=== Begin Enclosure ===

(* ===== verification/AddrSpace.v ===== *)
(** * Address spaces (kern/vm/addrspace.c)

    Creation, copying and destruction of an address space with its page
    table and its regions, the definition of regions, the heap and the
    stack. *)

From S2P Require Import Prelude KHeap Bitmap VmState Coremap VmHeap Swap.

Section addrspace.
Context `{VmHeap} `{SwapDevice}.

(** [kfree] of a structure: the object is gone. *)
Definition free_pte (p : Z) : M vm unit := modify (fun s => set_ptes (delete p (ptes s)) s) ;;; kfree p.
Definition free_region (p : Z) : M vm unit := modify (fun s => set_regions (delete p (regions s)) s) ;;; kfree p.
Definition free_space (p : Z) : M vm unit := modify (fun s => set_spaces (delete p (spaces s)) s) ;;; kfree p.

Definition as_create : M vm Z :=
  as_ <- kmalloc 16 ;;
  if as_ =? 0 then ret 0 else
  modify (fun s => set_spaces (<[as_ := Addrspace 0 0 0 0]> (spaces s)) s) ;;;
  ret as_.

(** One round of the loop of [as_destroy] over the page table; the next
    entry. *)
Definition destroy_pte (current_pte : Z) : M vm Z :=
  e <- pte_at current_pte ;;
  lock_acquire (pte_lock e) ;;;
  skip <- match pte_state e with
          | SWAPPED => unmark_swap_bitmap (diskpage_location e) ;;; ret false
          | MAPPED => err <- release_physical_page (as_ppage e) ;; ret (negb (err =? 0))
          | UNMAPPED => ret false
          end ;;
  if skip then
    lock_release (pte_lock e) ;;;
    ret (pte_next e)
  else
    lock_release (pte_lock e) ;;;
    lock_destroy (pte_lock e) ;;;
    free_pte current_pte ;;;
    ret (pte_next e).

Definition destroy_ptes (start : Z) : M vm unit :=
  s <- get ;;
  loop_ (pte_fuel s) start (fun current_pte =>
    if current_pte =? 0 then ret (inr tt) else
    next_pte <- destroy_pte current_pte ;;
    ret (inl next_pte)).

Definition destroy_regions (start : Z) : M vm unit :=
  s <- get ;;
  loop_ (region_fuel s) start (fun current_region =>
    if current_region =? 0 then ret (inr tt) else
    r <- region_at current_region ;;
    free_region current_region ;;;
    ret (inl (rg_next r))).

Definition as_destroy (as_ : Z) : M vm unit :=
  kassert (negb (as_ =? 0)) ;;;
  a <- space_read as_ ;;
  destroy_ptes (start_page_table a) ;;;
  destroy_regions (start_region a) ;;;
  free_space as_.

(** [memmove] of a page between physical frames. *)
Definition copy_frame (dst src : Z) : M vm unit :=
  modify (fun s => set_frames (partial_alter (fun _ => frames s !! (src / PAGE_SIZE)) (dst / PAGE_SIZE) (frames s)) s).

(** Where [new_pte_next] points: the head of the new page table or the
    [next] field of its last entry; likewise for regions. *)
Definition link_pte (newas last new_pte : Z) : M vm unit :=
  if last =? 0 then
    a <- space_read newas ;;
    space_put newas (Addrspace (start_region a) new_pte (heap_start a) (heap_end a))
  else e <- pte_at last ;; pte_put last (set_pte_next new_pte e).

Definition link_region (newas last new_region : Z) : M vm unit :=
  if last =? 0 then
    a <- space_read newas ;;
    space_put newas (Addrspace new_region (start_page_table a) (heap_start a) (heap_end a))
  else
    r <- region_at last ;;
    region_put last (Region (rg_start r) (rg_size r) (rg_npages r) (rg_read r) (rg_write r) (rg_execute r) new_region).

(** A new page table entry and its lock, acquired; [as_copy] and [vm_fault]
    begin a new entry the same way. *)
Definition alloc_pte : M vm (option (Z * Z)) :=
  new_pte <- kmalloc 28 ;;
  if new_pte =? 0 then ret None else
  modify (fun s => set_ptes (<[new_pte := Pte junk junk junk UNMAPPED junk junk junk]> (ptes s)) s) ;;;
  lk <- lock_create ;;
  if lk =? 0 then free_pte new_pte ;;; ret None else
  lock_acquire lk ;;;
  ret (Some (new_pte, lk)).

(** Fill the new page from the old entry, under the old entry's lock. *)
Definition copy_contents (new_ppage : Z) (old : pte) : M vm unit :=
  lock_acquire (pte_lock old) ;;;
  match pte_state old with
  | SWAPPED =>
      r <- read_swap_disk new_ppage (diskpage_location old) false ;;
      if negb (r =? 0) then panic else ret tt
  | _ => copy_frame new_ppage (as_ppage old)
  end ;;;
  lock_release (pte_lock old).

(** One round of the copying loop: the new entry, or [ENOMEM] with the new
    address space destroyed. *)
Definition copy_pte (newas last old_pte : Z) : M vm (err Z) :=
  r <- alloc_pte ;;
  match r with
  | None => as_destroy newas ;;; ret (inl ENOMEM)
  | Some (new_pte, lk) =>
      old <- pte_at old_pte ;;
      pte_put new_pte (Pte (as_vpage old) junk (vpage_permission old) UNMAPPED junk lk 0) ;;;
      new_ppage <- allocate_user_page 1 newas (as_vpage old) true ;;
      if new_ppage =? 0 then
        lock_release lk ;;;
        lock_destroy lk ;;;
        as_destroy newas ;;;
        ret (inl ENOMEM)
      else
        copy_contents new_ppage old ;;;
        pte_put new_pte (Pte (as_vpage old) new_ppage (vpage_permission old) MAPPED junk lk 0) ;;;
        lock_release lk ;;;
        link_pte newas last new_pte ;;;
        ret (inr new_pte)
  end.

Definition copy_ptes (newas start : Z) : M vm (option Z) :=
  s <- get ;;
  loop_ (pte_fuel s) (start, 0) (fun '(old_pte, last) =>
    if old_pte =? 0 then ret (inr None) else
    r <- copy_pte newas last old_pte ;;
    match r with
    | inl e => ret (inr (Some e))
    | inr new_pte => old <- pte_at old_pte ;; ret (inl (pte_next old, new_pte))
    end).

Definition copy_regions (newas start : Z) : M vm (option Z) :=
  s <- get ;;
  loop_ (region_fuel s) (start, 0) (fun '(old_region, last) =>
    if old_region =? 0 then ret (inr None) else
    new_region <- kmalloc 20 ;;
    if new_region =? 0 then as_destroy newas ;;; ret (inr (Some ENOMEM)) else
    old <- region_at old_region ;;
    modify (fun s => set_regions (<[new_region := Region (rg_start old) (rg_size old) (rg_npages old)
      (rg_read old) (rg_write old) (rg_execute old) 0]> (regions s)) s) ;;;
    link_region newas last new_region ;;;
    ret (inl (rg_next old, new_region))).

Definition as_copy (old_as : Z) : M vm (err Z) :=
  newas <- as_create ;;
  if newas =? 0 then ret (inl ENOMEM) else
  old <- space_read old_as ;;
  r <- copy_ptes newas (start_page_table old) ;;
  match r with
  | Some e => ret (inl e)
  | None =>
      r <- copy_regions newas (start_region old) ;;
      match r with
      | Some e => ret (inl e)
      | None =>
          a <- space_read newas ;;
          space_put newas (Addrspace (start_region a) (start_page_table a) (heap_start old) (heap_end old)) ;;;
          ret (inr newas)
      end
  end.

(** ** Activation *)

Definition as_activate : M vm unit :=
  s <- get ;;
  if curas s =? 0 then ret tt else
  spl <- splhigh ;;
  for_ (Z.to_nat NUM_TLB) 0 (fun i =>
    tlb_write (TLBHI_INVALID i) TLBLO_INVALID i ;;;
    @ret vm (option unit) None) ;;;
  splx spl ;;; ret tt.

Definition as_deactivate : M vm unit := ret tt.

(** ** Regions, heap and stack *)

Definition as_define_region (as_ vaddr memsize readable writeable executable : Z) : M vm Z :=
  kassert (negb (as_ =? 0)) ;;;
  let vaddr := Z.land vaddr PAGE_FRAME in
  let memsize := Z.land (u32 (u32 (u32 (memsize + Z.land vaddr (u32 (Z.lnot PAGE_FRAME))) + PAGE_SIZE) - 1)) PAGE_FRAME in
  let npages := memsize / PAGE_SIZE in
  new_region <- kmalloc 20 ;;
  if new_region =? 0 then ret ENOMEM else
  modify (fun s => set_regions (<[new_region := Region vaddr memsize npages
    (negb (Z.land readable 4 =? 0)) (negb (Z.land writeable 2 =? 0)) (negb (Z.land executable 1 =? 0)) 0]> (regions s)) s) ;;;
  a <- space_read as_ ;;
  if start_region a =? 0 then
    space_put as_ (Addrspace new_region (start_page_table a) (heap_start a) (heap_end a)) ;;;
    ret 0
  else
    s <- get ;;
    last <- loop_ (region_fuel s) (start_region a) (fun last =>
      r <- region_at last ;;
      if rg_next r =? 0 then ret (inr last) else ret (inl (rg_next r))) ;;
    r <- region_at last ;;
    region_put last (Region (rg_start r) (rg_size r) (rg_npages r) (rg_read r) (rg_write r) (rg_execute r) new_region) ;;;
    ret 0.

(** The largest end of a region, as the loop of [as_prepare_load] computes it. *)
Definition regions_end (start : Z) : M vm Z :=
  s <- get ;;
  loop_ (region_fuel s) (start, 0) (fun '(current, heap_start) =>
    if current =? 0 then ret (inr heap_start) else
    r <- region_at current ;;
    let region_end := u32 (rg_start r + rg_size r) in
    ret (inl (rg_next r, if heap_start <? region_end then region_end else heap_start))).

Definition as_prepare_load (as_ : Z) : M vm Z :=
  kassert (negb (as_ =? 0)) ;;;
  a <- space_read as_ ;;
  e <- regions_end (start_region a) ;;
  let start := Z.land (u32 (u32 (e + PAGE_SIZE) - 1)) PAGE_FRAME in
  space_put as_ (Addrspace (start_region a) (start_page_table a) start start) ;;;
  kassert (start mod PAGE_SIZE =? 0) ;;;
  ret 0.

Definition as_complete_load (as_ : Z) : M vm Z := ret 0.

Definition as_define_stack (as_ : Z) : M vm (err Z) := ret (inr USERSTACK).
End addrspace.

=== End Enclosure ===

Every line above in which the word "option" occurs is to be copied.

Definition alloc_pte : M vm (option (Z * Z)) :=
Definition copy_ptes (newas start : Z) : M vm (option Z) :=
Definition copy_regions (newas start : Z) : M vm (option Z) :=
    @ret vm (option unit) None) ;;;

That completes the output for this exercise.